Da questo punto, si scende sul lato francese uscendo sulla strada bianca dell’Alta Via del Sale, tra Limone Piemonte e Monesi, che permette di proseguire al Rifugio Don Barbera, dal quale è possibile dirigersi a La Brigue e a Tenda oppure continuare verso il più lontano Rifugio Allavena e puntare alle località costiere della Liguria, con notevole varietà di percorsi, rientrando eventualmente con la ferrovia Cuneo-Ventimiglia.

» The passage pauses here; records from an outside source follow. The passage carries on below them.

(* ===== verification/Cache.v ===== *)
(** * The contract of the buffer cache

    [bufs p s dk V D H] describes the cache as its clients see it while
    process [p] runs: the disk is [dk], block [b] currently reads as [V b],
    the blocks of [D] hold data not yet on disk, and [p] holds exactly the
    buffers of [H] (block number to buffer).  [bread], [bwrite] and [brelse]
    are specified on these four values; the linked list, the flags and the
    reference counts stay inside. *)
From S2P Require Import Prelude State Sync Dll Bio.

(** ** What a cache operation may change *)

(** [wakeup] only turns sleepers into runnable processes. *)
Definition woken (p p' : proc) : Prop := p' = p ∨ (p_state p = SLEEPING ∧ p' = p <| p_state := RUNNABLE |>).
Definition wakes (ps ps' : list proc) : Prop := Forall2 woken ps ps'.

#[global] Instance woken_preorder : PreOrder woken.
Proof.
  split; [by left|]. intros p1 p2 p3 [->|[H1 ->]] [->|[H2 ->]]; unfold woken; auto.
Qed.
#[global] Instance wakes_preorder : PreOrder wakes.
Proof. change (PreOrder (Forall2 woken)). split; apply _. Qed.

Lemma wakes_wake1 ch ps : wakes ps (wake1 ch <$> ps).
Proof.
  apply Forall2_fmap_r, Forall_Forall2_diag, Forall_true. intros p. unfold compose, wake1, woken.
  case_decide; naive_solver.
Qed.

(** Every field but the cache, the disk and the woken processes is kept. *)
Definition bframe (s s' : kstate) : Prop :=
  s' = s <| k_bcache := k_bcache s' |> <| k_disk := k_disk s' |> <| k_procs := k_procs s' |> ∧
  wakes (k_procs s) (k_procs s').

#[global] Instance bframe_preorder : PreOrder bframe.
Proof.
  split.
  - intros s. split; [by destruct s|done].
  - intros s1 s2 s3 [E1 W1] [E2 W2]. split; [|by etransitivity].
    rewrite E2, E1 at 1. done.
Qed.

Lemma wakes_pid ps ps' p : wakes ps ps' → p_pid (ps' !!! p) = p_pid (ps !!! p).
Proof.
  intros W. revert p. induction W as [|x y ps ps' Hw W IH]; intros [|p]; try done.
  - simpl. by destruct Hw as [->|[_ ->]].
  - apply IH.
Qed.

Lemma bframe_pid s s' p : bframe s s' → pid_of s' p = pid_of s p.
Proof. intros [_ W]. by apply wakes_pid. Qed.
Lemma bframe_runs s s' p : bframe s s' → runs p s → runs p s'.
Proof. intros [-> _]. done. Qed.
Lemma bframe_log s s' : bframe s s' → k_log s' = k_log s.
Proof. by intros [-> _]. Qed.
Lemma bframe_size s s' : bframe s s' → k_disksize s' = k_disksize s.
Proof. by intros [-> _]. Qed.

Lemma bframe_cache s f : bframe s (s <| k_bcache ::= f |>).
Proof. split; [by destruct s|done]. Qed.

(** ** The set of dirty blocks *)
Definition mark (dd : bool) (b : Z) (D : gset Z) : gset Z := if dd then {[b]} ∪ D else D ∖ {[b]}.

Lemma elem_of_mark dd b D c : c ∈ mark dd b D ↔ (c = b ∧ dd = true) ∨ (c ≠ b ∧ c ∈ D).
Proof. unfold mark. destruct dd; [destruct (decide (c = b))|]; set_solver. Qed.

Lemma size_mark dd b D :
  (size (mark dd b D) + (if bool_decide (b ∈ D) then 1 else 0) = size D + (if dd then 1 else 0))%nat.
Proof.
  unfold mark. destruct dd; case_bool_decide as Hb.
  - replace ({[b]} ∪ D) with D by set_solver. done.
  - rewrite size_union, size_singleton by set_solver. lia.
  - assert (size ({[b]} ∪ D ∖ {[b]}) = 1 + size (D ∖ {[b]}))%nat as E
      by (rewrite size_union, size_singleton by set_solver; done).
    rewrite <-union_difference_L in E by set_solver. lia.
  - replace (D ∖ {[b]}) with D by set_solver. done.
Qed.

(** ** The contract *)
Record bufs (p : nat) (s : kstate) (dk : disk) (V : Z → block) (D : gset Z) (H : gmap Z nat) : Prop := {
  bs_runs : runs p s;
  bs_disk : k_disk s = dk;
  bs_inv : bc_inv (k_bcache s) dk;
  bs_view c : view (k_bcache s) dk c = V c;
  bs_dirty c : c ∈ D ↔ dirty_block (k_bcache s) c;
  bs_ndirty : size D = countb dirty (k_bcache s);
  bs_held b i : H !! b = Some i ↔ caches (k_bcache s) b i ∧ blocked (k_bcache s !!! i) = true;
  bs_mine b i : H !! b = Some i →
    b_lock (k_bcache s !!! i) = SleepLock true (pid_of s p) ∧ valid (k_bcache s !!! i) = true;
  bs_nheld : size H = countb blocked (k_bcache s) }.

#[global] Arguments bs_runs {p s dk V D H} _.
#[global] Arguments bs_disk {p s dk V D H} _.
#[global] Arguments bs_inv {p s dk V D H} _.
#[global] Arguments bs_view {p s dk V D H} _ c.
#[global] Arguments bs_dirty {p s dk V D H} _ c.
#[global] Arguments bs_ndirty {p s dk V D H} _.
#[global] Arguments bs_held {p s dk V D H} _ b i.
#[global] Arguments bs_mine {p s dk V D H} _ b i.
#[global] Arguments bs_nheld {p s dk V D H} _.

Section bufs.
Context {p : nat} {s : kstate} {dk : disk} {V : Z → block} {D : gset Z} {H : gmap Z nat}.
Context (B : bufs p s dk V D H).

(** A block without unwritten data is on disk as it reads. *)
Lemma bufs_clean c : c ∉ D → V c = disk_get dk c.
Proof.
  intros Hc. rewrite <-(bs_view B). apply view_clean; [apply B|].
  by rewrite <-(bs_dirty B).
Qed.

(** The bytes of a held buffer are the contents of its block. *)
Lemma bufs_data b i : H !! b = Some i → b_data (get_buf s i) = V b.
Proof.
  intros E. destruct (bs_mine B _ _ E) as [_ Hv].
  apply (bs_held B) in E as [C _].
  rewrite <-(bs_view B). symmetry. by apply view_cached; [apply B|..].
Qed.

Lemma bufs_blockno b i : H !! b = Some i → b_blockno (get_buf s i) = b.
Proof. by intros [(_ & _ & ?) _]%(bs_held B). Qed.

Lemma bufs_locked c : locked_block (k_bcache s) c ↔ is_Some (H !! c).
Proof.
  split.
  - intros (i & C). exists i. by apply (bs_held B).
  - intros [i Hi]. exists i. by apply (bs_held B).
Qed.

Lemma bufs_cached c : c ∈ D → find_block (k_bcache s) c ≠ None.
Proof.
  intros (i & C & _)%(bs_dirty B) E. by eapply find_block_None.
Qed.

Lemma bufs_inj b c i : H !! b = Some i → H !! c = Some i → b = c.
Proof. intros E1%bufs_blockno E2%bufs_blockno. congruence. Qed.

(** The held buffers after [bread] chose buffer [i] for block [b]. *)
Lemma held_read b i f pid d c j :
  (i < NBUF)%nat → blocked (k_bcache s !!! i) = false → H !! b = None →
  reads pid b d (k_bcache s !!! i) (f (k_bcache s !!! i)) →
  <[b:=i]> H !! c = Some j ↔
    caches (alter f i (k_bcache s)) c j ∧ blocked (alter f i (k_bcache s) !!! j) = true.
Proof.
  intros Hi Hu Hh R. pose proof (bs_inv B) as I.
  assert (T : ∀ k, alter f i (k_bcache s) !!! k =
    if decide (i = k) then f (k_bcache s !!! i) else k_bcache s !!! k).
  { intros k. apply alter_total. rewrite (bi_len _ _ I). lia. }
  split.
    - intros [[<- <-]|[Hbc Ej]]%lookup_insert_Some.
      + split; [unfold caches; rewrite T, decide_True by done; split_and!; [done|apply R..]|]. rewrite T, decide_True by done.
        unfold blocked. by rewrite (rd_lock _ _ _ _ _ R).
      + apply (bs_held B) in Ej as [C L]. assert (i ≠ j) by (intros ->; congruence).
        unfold caches. rewrite !T, !decide_False by done. done.
    - intros [C L]. destruct (decide (i = j)) as [<-|Hij].
      + destruct C as (_ & _ & Hbn). rewrite T, decide_True in Hbn by done.
        rewrite (rd_blockno _ _ _ _ _ R) in Hbn. subst c. by rewrite lookup_insert_eq.
      + unfold caches in C. rewrite T, decide_False in C, L by done.
        rewrite lookup_insert_ne; [by apply (bs_held B)|].
        intros ->. assert (H !! c = Some j) by (by apply (bs_held B)). congruence.
Qed.

(** [b = bread(dev, blockno)]: the block must not be held already, and a
    buffer must be free unless the block is pinned in the cache. *)
Lemma bread_spec b env :
  b < k_disksize s → H !! b = None → b ∈ D ∨ (size D + size H < NBUF)%nat →
  ∃ i s', bread ROOTDEV b env s = Done i s' env ∧
    bufs p s' dk V D (<[b := i]> H) ∧ bframe s s'.
Proof.
  intros Hb Hh Hr.
  destruct (bread_exact p b env s) as (i & f & Hi & Hu & Hc & R & E).
  - apply B.
  - rewrite (bs_disk B). apply B.
  - done.
  - rewrite bufs_locked, Hh. by intros [].
  - intros N. rewrite <-(bs_ndirty B), <-(bs_nheld B).
    destruct Hr as [Hd|]; [by apply bufs_cached in Hd|done].
  - rewrite (bs_disk B) in R. pose proof (bs_inv B) as I.
    exists i, (s <| k_bcache ::= alter f i |>). split; [done|]. split; [|apply bframe_cache].
    destruct (rd_counts _ _ _ _ _ _ I Hi Hu Hc R) as [C1 C2].
    split; simpl.
    + apply B.
    + apply B.
    + by eapply rd_inv.
    + intros c. rewrite <-(bs_view B). by eapply rd_view.
    + intros c. rewrite (bs_dirty B). symmetry. by eapply rd_dirty_block.
    + rewrite C1. apply (bs_ndirty B).
    + intros c j. by eapply held_read.
    + intros c j. intros [[<- <-]|[Hbc Ej]]%lookup_insert_Some.
      * rewrite (rd_lookup _ _ _ _ I Hi), decide_True by done. split; apply R.
      * assert (i ≠ j). { intros ->. apply (bs_held B) in Ej as [_ ?]. congruence. }
        rewrite !(rd_lookup _ _ _ _ I Hi), !decide_False by done. by apply (bs_mine B) in Ej.
    + rewrite C2, map_size_insert_None by done. f_equal. apply (bs_nheld B).
Qed.

(** A store to a held buffer. *)
Lemma bufs_store b i f d dd dk' D' s' :
  H !! b = Some i → stores d dd (k_bcache s !!! i) (f (k_bcache s !!! i)) →
  (∀ c, c ≠ b → disk_get dk' c = disk_get dk c) → (dd = false → disk_get dk' b = d) →
  D' = mark dd b D →
  bframe s s' → k_bcache s' = alter f i (k_bcache s) → k_disk s' = dk' →
  bufs p s' dk' (<[b := d]> V) D' H.
Proof.
  intros E St Hd1 Hd2 -> F Ec Ed. pose proof (bs_inv B) as I.
  apply (bs_held B) in E as HC. destruct HC as [C L].
  destruct (wr_counts _ _ _ _ _ _ _ I C St) as [C1 C2].
  assert (Hbd : b ∈ D ↔ dirty (k_bcache s !!! i) = true).
  { rewrite (bs_dirty B). split; [|intros; by exists i].
    intros (j & Cj & Dj). by rewrite (caches_inj _ _ _ _ _ I C Cj). }
  split; rewrite ?Ec, ?Ed.
  - by eapply bframe_runs, B.
  - done.
  - by eapply wr_inv.
  - intros c. erewrite wr_view by done. unfold insert, fn_insert.
    do 2 case_decide; try congruence. apply (bs_view B).
  - intros c. erewrite wr_dirty_block by done. rewrite <-(bs_dirty B).
    by rewrite elem_of_mark.
  - pose proof (size_mark dd b D) as M. rewrite (bs_ndirty B) in M.
    assert (bool_decide (b ∈ D) = dirty (k_bcache s !!! i)) as Eb.
    { destruct (dirty _); [rewrite bool_decide_eq_true|rewrite bool_decide_eq_false, Hbd]; naive_solver. }
    rewrite Eb in M. lia.
  - intros c j. rewrite (wr_caches _ _ _ _ _ _ _ I C St), (wr_blocked _ _ _ _ _ _ _ I C St).
    apply (bs_held B).
  - intros c j Ej. rewrite (bframe_pid _ _ _ F). apply (bs_mine B) in Ej.
    rewrite (wr_lookup _ _ _ _ _ I C). case_decide; [subst j|done].
    rewrite (st_lock _ _ _ _ St), (st_valid _ _ _ _ St). naive_solver.
  - rewrite C1. apply (bs_nheld B).
Qed.

(** [memmove(b->data, d, BSIZE); bwrite(b)]: the block is on disk. *)
Lemma bwrite_spec b i d env :
  H !! b = Some i → b < k_disksize s →
  ∃ s', (upd_buf i (λ q, q <| b_data := d |>) ;; bwrite i) env s = Done tt s' env ∧
    bufs p s' (disk_put dk b d) (<[b := d]> V) (D ∖ {[b]}) H ∧ bframe s s'.
Proof.
  intros E Hb. destruct (bs_mine B _ _ E) as [Hm _].
  apply (bs_held B) in E as HC. destruct HC as [(Hi & Hdev & Hbn) L].
  eexists. split.
  { apply (bwrite_exact p); [apply B| |done|done|unfold get_buf; by rewrite Hbn].
    rewrite (bi_len _ _ (bs_inv B)). lia. }
  set (s' := s <| k_bcache ::= _ |> <| k_disk ::= _ |>).
  assert (F : bframe s s') by (split; [by destruct s|done]). split; [|done].
  eapply (bufs_store b i (wrote d) d false); [done|apply stores_wrote|..|done|done|done|].
  - intros c Hc. by rewrite disk_get_put, decide_False.
  - intros _. by rewrite disk_get_put, decide_True.
  - simpl. unfold get_buf. by rewrite Hbn, (bs_disk B).
Qed.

Sull’altro lato, la Via del Sale conduce verso il Colle di Tenda geografico, collegato con Quota 1400 e Limone Piemonte.

Per chi invece inizia la Ciclovia del Duca a monte, in senso opposto, dall’Alta Via del Sale a 2.131 metri, si risale per la Capanna speleologica Morgantini alla Colla Piana di Malabera. Da questo punto, la ciclovia ridiscende verso la Conca delle Carsene e raggiunge la depressione del Gias delle Ortiche, il Passo del Duca e il ripido Vallone degli Arpi con lunghi tornanti, fino a uscire alle Cascate del Saut e al Piano delle Gorre.

Ogni anno dal 2019, per promuovere il tracciato, i primi di settembre viene organizzata la “Route del Marguareis”, un’impegnativa manifestazione cicloturistica non competitiva in traversata da Tenda (Francia) a Chiusa di Pesio per le strade bianche delle Ciclovie delle Alpi del Mediterraneo, tra i 50 tornanti di Tenda e l’Alta via del Sale.

La strada storica

La Ciclovia del Duca non è un percorso totalmente nuovo, ma riprende fedelmente un’antica via di comunicazione, la Strada Militare 194 Certosa di Pesio – Colle della Boaria, sorella minore delle grandi “Strade dei cannoni” delle Alpi Sud-occidentali, frettolosamente terminata nel 1941 dall’impresa Savasta Fiore come mulattiera e che oggi appare ripulita e risistemata nei tratti danneggiati grazie a un sistematico intervento di manutenzione ordinaria.

L’odierno Passo del Duca – che dà il nome alla nuova ciclovia – fu realizzato artificialmente, senza peraltro completare i lavori. Il 9 aprile del 1944, il valico fu minato dai partigiani e saltò in aria durante la Battaglia di Pasqua, sotto i piedi di una colonna tedesca.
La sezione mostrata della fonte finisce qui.